Less difficult in Quebec
According to Desjardins, the recession scenario does not unfold in the same way from one province to another. Due to the heavy weight of real estate in its economy, British Columbia will suffer even more, its chief economist predicts. Ontario is also more affected due to the importance of real estate and the weight of its economic sector. At the other end of the spectrum, the oil-producing provinces of Alberta, Saskatchewan and Newfoundland and Labrador fare better.
Quebec is somewhere in the middle. “The next few quarters will be tough in Quebec, but worse elsewhere in Canada,” Jimmy Jean summed up.
Helping Quebec’s economy is household savings, which, although they have begun to decline, remain high. In the second quarter, Quebec’s household savings rate was 10.2%, compared to 6.2% in Canada.
In Quebec, as elsewhere in the world, there is strong pressure on governments to help families cope with rising costs. Be careful, some measures like tax cuts could fuel inflation and make central banks’ jobs more difficult, the economist said.
An example that should not be followed, according to him, is the United Kingdom government, which has granted a significant tax break to British taxpayers who have been suffocated by inflation of around 10%.
“Moderation is much better when it comes to moving forward with these measures,” he says.
Break at 3.75%
Desjardins believes an end to interest rate hikes in Canada. The Bank of Canada raises interest rates to 3.75%, then pauses.

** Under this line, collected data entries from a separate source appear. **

(** * Configuration service of the-anna-project: namespaces, keys, rulers,
      and the trial/replay protocol.

    The development follows the three source files:
    - [key.go]     the storage keys of a namespace,
    - [spec.go]    [labelsToNamespace], [appendToNamespace],
    - [service.go] [Boot], [Create], [Delete], [Execute], [Failure],
                   [Success].

    Go strings are byte strings and are modelled by [string]; maps are
    [gmap]s; a Go function returning [(T, error)] and mutating the service is
    a function from the state to the new state and a [result]. *)

From Stdlib Require Import String Ascii ZArith List Bool.
From stdpp Require Import base option gmap strings list sorting.

Local Open Scope string_scope.
Local Open Scope Z_scope.

(** ** Byte strings *)

(** Go's [<=] on strings is the lexicographic order on bytes: [String.leb],
    which stdpp packages as the decidable total order [String.le]. *)

(** [strings.HasPrefix(s, prefix)]. *)
Definition HasPrefix (s prefix : string) : bool := String.prefix prefix s.

(** [sort.Strings]: the slice in increasing order. *)
Definition sortStrings (l : list string) : list string :=
  merge_sort String.le l.

(** [no_byte c s]: the byte [c] does not occur in [s]. *)
Fixpoint no_byte (c : ascii) (s : string) : bool :=
  match s with
  | EmptyString => true
  | String a s' => negb (Ascii.eqb a c) && no_byte c s'
  end.

(** ** spec.go *)

Definition appendToNamespace (namespace label : string) : string :=
  namespace +:+ "-" +:+ label.

(** [sort.Strings] sorts the slice of the caller in place; the namespace is
    the sorted labels joined by dashes. *)
Definition labelsToNamespace (labels : list string) : string :=
  String.concat "-" (sortStrings labels).

(** [mappingsToKeys]: the keys of a mapping. The order in which Go ranges over
    a map is not fixed; the model takes the order of [map_to_list]. *)
Definition mappingsToKeys {V} (m : gmap string (list V)) : list string :=
  (map_to_list m).*1.

(** ** key.go *)

Definition namespaceKey (namespace : string) : string :=
  "service:configuration:namespace:" +:+ namespace.

Definition pieceListKey (namespace : string) : string :=
  namespaceKey namespace +:+ ":piece:list".

Definition pieceUsedKey (namespace : string) : string :=
  namespaceKey namespace +:+ ":piece:used".

Definition rulerListKey (namespace : string) : string :=
  namespaceKey namespace +:+ ":ruler:list".

Definition rulerUsedKey (namespace : string) : string :=
  namespaceKey namespace +:+ ":ruler:used".

(** ** Errors and results *)

(** The error values of the package ([invalidContextError], [notFoundError]).
    [maskAny] and [maskAnyf] keep the cause of an error and are the identity
    here. The storage collaborator reports a missing record with its own
    not-found error, which the service passes on masked; the specification
    calls both [NotFound], and so does the model. *)
Inductive error : Set :=
| invalidConfigError
| invalidContextError
| notFoundError.

Inductive result (A : Type) : Type :=
| Ok (a : A)
| Err (e : error).
Arguments Ok {A} a.
Arguments Err {A} e.

(** A Go method with an error result: it maps the state to the state it
    leaves behind and a result. A method which fails half way leaves the
    writes it has made. *)
Abbreviation M S A := (S → S * result A)%type.

Definition ret {S A} (a : A) : M S A := λ s, (s, Ok a).

Definition fail {S A} (e : error) : M S A := λ s, (s, Err e).

(** [x, err := c; if err != nil { return maskAny(err) }; k x] *)
Definition bind {S A B} (c : M S A) (k : A → M S B) : M S B :=
  λ s, match c s with
       | (s', Ok a) => k a s'
       | (s', Err e) => (s', Err e)
       end.

Definition get {S} : M S S := λ s, (s, Ok s).

Definition modify {S} (f : S → S) : M S unit := λ s, (f s, Ok tt).

Notation "x <- c ;; k" := (bind c (λ x, k))
  (at level 100, c at next level, right associativity).

(** [for _, x := range l { err := f x; if err != nil { return err } }] *)
Fixpoint forEach {S A} (l : list A) (f : A → M S unit) : M S unit :=
  match l with
  | [] => ret tt
  | x :: l' => _ <- f x ;; forEach l' f
  end.

(** ** The storage collaborator *)

Module Storage.

(** Modelled from the spec: the storage service
    [github.com/the-anna-project/storage] is a dependency of the package and
    is not part of it. The model follows the contract of the specification
    (section 6): scalar records and scored sets, addressed by key. The random
    choice of [GetRandomFromScoredSet] reads the next number of [entropy]. *)
Record t : Type := mk {
  scalars : gmap string string;
  scoredSets : gmap string (gmap string Z);
  entropy : list nat
}.

Definition empty : t := mk ∅ ∅ [].

(** The scored set stored under [key]; no key, no members. *)
Definition scoredSet (st : t) (key : string) : gmap string Z :=
  default ∅ (scoredSets st !! key).

(** [a] is ranked before [b]: higher score first, and among equal scores the
    greater member first. *)
Definition ranked_before (a b : string * Z) : Prop :=
  (b.2 < a.2)%Z ∨ (b.2 = a.2 ∧ String.le b.1 a.1).

Global Instance ranked_before_dec : RelDecision ranked_before.
Proof. intros a b. unfold ranked_before. apply _. Defined.

(** The members of a scored set, highest score first. *)
Definition ranking (zs : gmap string Z) : list string :=
  (merge_sort ranked_before (map_to_list zs)).*1.

(** The members of a scored set, in increasing order of their names. *)
Definition members (zs : gmap string Z) : list string :=
  merge_sort String.le (map_to_list zs).*1.

Definition Exists (key : string) : M t bool :=
  λ st, (st, Ok (bool_decide (is_Some (scalars st !! key)
                              ∨ is_Some (scoredSets st !! key)))).

Definition ExistsInScoredSet (key member : string) : M t bool :=
  λ st, (st, Ok (bool_decide (is_Some (scoredSet st key !! member)))).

The Bank of Canada has been very aggressive in raising rates after believing that inflation is a temporary phenomenon. “She may have started this process earlier, but she still started her monetary tightening before the Federal Reserve, Jimmy Jean observed. It’s been aggressive so far, but eventually the Fed is likely to go further and the Bank of England may even go above 6%. »
He believes that central banks have succeeded in convincing financial markets that they have the upper hand on inflation. “This is a mission accomplished. We now have to convince households and businesses. There is still a perception that rising interest rates cause inflation. The Bank of Canada is making communication efforts to demystify these questions, which is a good thing. »
He said the Bank of Canada’s mandate is to fight inflation, not to prevent recession. “She doesn’t want to cause a recession, but if a recession is necessary to successfully bring inflation down to its 2% target, she is willing to live with it.”.